(** The decision of [infer_column_type] on a text column, on the counts. *)
Lemma infer_text_column_counts {P : Pandas} (l : list (option string)) :
  infer_column_type (SText l)
  = let n := List.length l in
    let k := notna_sum (clean_numeric_series (SText l)) in
    let u := nunique (SText l) in
    if Nat.ltb (4 * n) (5 * k) then numeric
    else if Nat.eqb n 0 then categorical
    else if Nat.eqb u 2 then binary
    else if Nat.ltb (9 * n) (10 * u) then id_type
    else categorical.
Proof.
  cbv zeta. unfold infer_column_type.
  cbn [is_datetime64_any_dtype is_bool_dtype is_numeric_dtype len].
  pose proof (gt_notna_mean_iff (clean_numeric_series (SText l)) 8 10) as G.
  rewrite len_clean_numeric_series in G.
  assert (K : notna_sum (clean_numeric_series (SText l)) <= List.length l).
  { unfold notna_sum. rewrite len_clean_numeric_series. lia. }
  destruct (gt (notna_mean (clean_numeric_series (SText l))) (8 # 10)).
  - destruct (proj1 G eq_refl) as [_ G'].
    destruct (Nat.ltb_spec (4 * List.length l)
                (5 * notna_sum (clean_numeric_series (SText l))));
      [reflexivity|lia].
  - destruct (Nat.ltb_spec (4 * List.length l)
                (5 * notna_sum (clean_numeric_series (SText l)))) as [L|L].
    + assert (false = true); [|discriminate]. apply G. split; lia.
    + destruct (Nat.eqb_spec (List.length l) 0) as [E|E]; [reflexivity|].
      destruct (Nat.eqb (nunique (SText l)) 2); [reflexivity|].
      rewrite Qlt_bool_ratio by lia.
      destruct (Z.ltb_spec (9 * Z.of_nat (List.length l))
                  (Z.of_nat (nunique (SText l)) * 10)),
               (Nat.ltb_spec (9 * List.length l) (10 * nunique (SText l)));
        try reflexivity; lia.
Qed.

Lemma somes_nil_count_none {A} (l : list (option A)) :
  somes l = [] -> count_none l = List.length l.
Proof.
  unfold count_none. induction l as [|[x|] l IH]; simpl;
    try discriminate; auto.
Qed.

(** X6. Type inference on a text column: it is never typed datetime; a
    column without a non-missing cell (empty or all missing) is
    categorical; and, when at most 0.8 of the cells convert to numbers, it
    is binary exactly for two distinct values and id exactly when the
    distinct values are not two and are more than 0.9 of the row count. *)
Theorem infer_text_column_cases {P : Pandas} (l : list (option string)) :
  let s := SText l in
  let n := List.length l in
  let k := notna_sum (clean_numeric_series s) in
  infer_column_type s <> datetime
  /\ (somes l = [] -> infer_column_type s = categorical)
  /\ (5 * k <= 4 * n ->
      (infer_column_type s = binary <-> nunique s = 2)
      /\ (infer_column_type s = id_type
          <-> nunique s <> 2 /\ 9 * n < 10 * nunique s)).
Proof.
  cbv zeta. rewrite infer_text_column_counts. cbv zeta.
  set (n := List.length l).
  set (k := notna_sum (clean_numeric_series (SText l))).
  set (u := nunique (SText l)).
  assert (U : u <= n).
  { unfold u, n. cbn [nunique].
    assert (D : forall m : list string,
               List.length (dedup String.eqb m) <= List.length m).
    { induction m as [|x m IH]; simpl; [lia|].
      destruct (existsb (String.eqb x) m); simpl; lia. }
    assert (S : List.length (somes l) <= List.length l).
    { clear. induction l as [|[x|] l IH]; simpl; lia. }
    specialize (D (somes l)). lia. }
  split; [|split].
  - destruct (Nat.ltb (4 * n) (5 * k)), (Nat.eqb n 0), (Nat.eqb u 2),
             (Nat.ltb (9 * n) (10 * u)); discriminate.
  - intros E.
    assert (K0 : k = 0).
    { unfold k, notna_sum. rewrite len_clean_numeric_series.
      cbn [clean_numeric_series is_numeric_dtype is_datetime64_any_dtype
           is_bool_dtype orb isna_sum].
      pose proof (count_none_map_le coerce_cell l eq_refl) as M.
      rewrite (somes_nil_count_none _ E) in M.
      pose proof (count_none_le (map coerce_cell l)) as M'.
      rewrite length_map in M'. lia. }
    assert (U0 : u = 0) by (unfold u; cbn [nunique]; now rewrite E).
    rewrite K0, U0.
    destruct (Nat.ltb_spec (4 * n) (5 * 0)); [lia|].
    destruct (Nat.eqb n 0); [reflexivity|]. cbn [Nat.eqb].
    destruct (Nat.ltb_spec (9 * n) (10 * 0)); [lia|reflexivity].
  - intros Hk.
    destruct (Nat.ltb_spec (4 * n) (5 * k)); [lia|].
    destruct (Nat.eqb_spec n 0) as [N0|N0].
    + split; split; try discriminate; intros; lia.
    + destruct (Nat.eqb_spec u 2) as [E|E].
      * split; split; try discriminate; try reflexivity; intros; lia.
      * destruct (Nat.ltb_spec (9 * n) (10 * u));
          split; split; try discriminate; try reflexivity; intros; lia.
Qed.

> [REQUIRED ACTION]:
Your job is to give the data above again exactly, in full.

> [RESULT OF THE EXERCISE]:
(** The decision of [infer_column_type] on a text column, on the counts. *)
Lemma infer_text_column_counts {P : Pandas} (l : list (option string)) :
  infer_column_type (SText l)
  = let n := List.length l in
    let k := notna_sum (clean_numeric_series (SText l)) in
    let u := nunique (SText l) in
    if Nat.ltb (4 * n) (5 * k) then numeric
    else if Nat.eqb n 0 then categorical
    else if Nat.eqb u 2 then binary
    else if Nat.ltb (9 * n) (10 * u) then id_type
    else categorical.
Proof.
  cbv zeta. unfold infer_column_type.
  cbn [is_datetime64_any_dtype is_bool_dtype is_numeric_dtype len].
  pose proof (gt_notna_mean_iff (clean_numeric_series (SText l)) 8 10) as G.
  rewrite len_clean_numeric_series in G.
  assert (K : notna_sum (clean_numeric_series (SText l)) <= List.length l).
  { unfold notna_sum. rewrite len_clean_numeric_series. lia. }
  destruct (gt (notna_mean (clean_numeric_series (SText l))) (8 # 10)).
  - destruct (proj1 G eq_refl) as [_ G'].
    destruct (Nat.ltb_spec (4 * List.length l)
                (5 * notna_sum (clean_numeric_series (SText l))));
      [reflexivity|lia].
  - destruct (Nat.ltb_spec (4 * List.length l)
                (5 * notna_sum (clean_numeric_series (SText l)))) as [L|L].
    + assert (false = true); [|discriminate]. apply G. split; lia.
    + destruct (Nat.eqb_spec (List.length l) 0) as [E|E]; [reflexivity|].
      destruct (Nat.eqb (nunique (SText l)) 2); [reflexivity|].
      rewrite Qlt_bool_ratio by lia.
      destruct (Z.ltb_spec (9 * Z.of_nat (List.length l))
                  (Z.of_nat (nunique (SText l)) * 10)),
               (Nat.ltb_spec (9 * List.length l) (10 * nunique (SText l)));
        try reflexivity; lia.
Qed.

Lemma somes_nil_count_none {A} (l : list (option A)) :
  somes l = [] -> count_none l = List.length l.
Proof.
  unfold count_none. induction l as [|[x|] l IH]; simpl;
    try discriminate; auto.
Qed.

(** X6. Type inference on a text column: it is never typed datetime; a
    column without a non-missing cell (empty or all missing) is
    categorical; and, when at most 0.8 of the cells convert to numbers, it
    is binary exactly for two distinct values and id exactly when the
    distinct values are not two and are more than 0.9 of the row count. *)
Theorem infer_text_column_cases {P : Pandas} (l : list (option string)) :
  let s := SText l in
  let n := List.length l in
  let k := notna_sum (clean_numeric_series s) in
  infer_column_type s <> datetime
  /\ (somes l = [] -> infer_column_type s = categorical)
  /\ (5 * k <= 4 * n ->
      (infer_column_type s = binary <-> nunique s = 2)
      /\ (infer_column_type s = id_type
          <-> nunique s <> 2 /\ 9 * n < 10 * nunique s)).
Proof.
  cbv zeta. rewrite infer_text_column_counts. cbv zeta.
  set (n := List.length l).
  set (k := notna_sum (clean_numeric_series (SText l))).
  set (u := nunique (SText l)).
  assert (U : u <= n).
  { unfold u, n. cbn [nunique].
    assert (D : forall m : list string,
               List.length (dedup String.eqb m) <= List.length m).
    { induction m as [|x m IH]; simpl; [lia|].
      destruct (existsb (String.eqb x) m); simpl; lia. }
    assert (S : List.length (somes l) <= List.length l).
    { clear. induction l as [|[x|] l IH]; simpl; lia. }
    specialize (D (somes l)). lia. }
  split; [|split].
  - destruct (Nat.ltb (4 * n) (5 * k)), (Nat.eqb n 0), (Nat.eqb u 2),
             (Nat.ltb (9 * n) (10 * u)); discriminate.
  - intros E.
    assert (K0 : k = 0).
    { unfold k, notna_sum. rewrite len_clean_numeric_series.
      cbn [clean_numeric_series is_numeric_dtype is_datetime64_any_dtype
           is_bool_dtype orb isna_sum].
      pose proof (count_none_map_le coerce_cell l eq_refl) as M.
      rewrite (somes_nil_count_none _ E) in M.
      pose proof (count_none_le (map coerce_cell l)) as M'.
      rewrite length_map in M'. lia. }
    assert (U0 : u = 0) by (unfold u; cbn [nunique]; now rewrite E).
    rewrite K0, U0.
    destruct (Nat.ltb_spec (4 * n) (5 * 0)); [lia|].
    destruct (Nat.eqb n 0); [reflexivity|]. cbn [Nat.eqb].
    destruct (Nat.ltb_spec (9 * n) (10 * 0)); [lia|reflexivity].
  - intros Hk.
    destruct (Nat.ltb_spec (4 * n) (5 * k)); [lia|].
    destruct (Nat.eqb_spec n 0) as [N0|N0].
    + split; split; try discriminate; intros; lia.
    + destruct (Nat.eqb_spec u 2) as [E|E].
      * split; split; try discriminate; try reflexivity; intros; lia.
      * destruct (Nat.ltb_spec (9 * n) (10 * u));
          split; split; try discriminate; try reflexivity; intros; lia.
Qed.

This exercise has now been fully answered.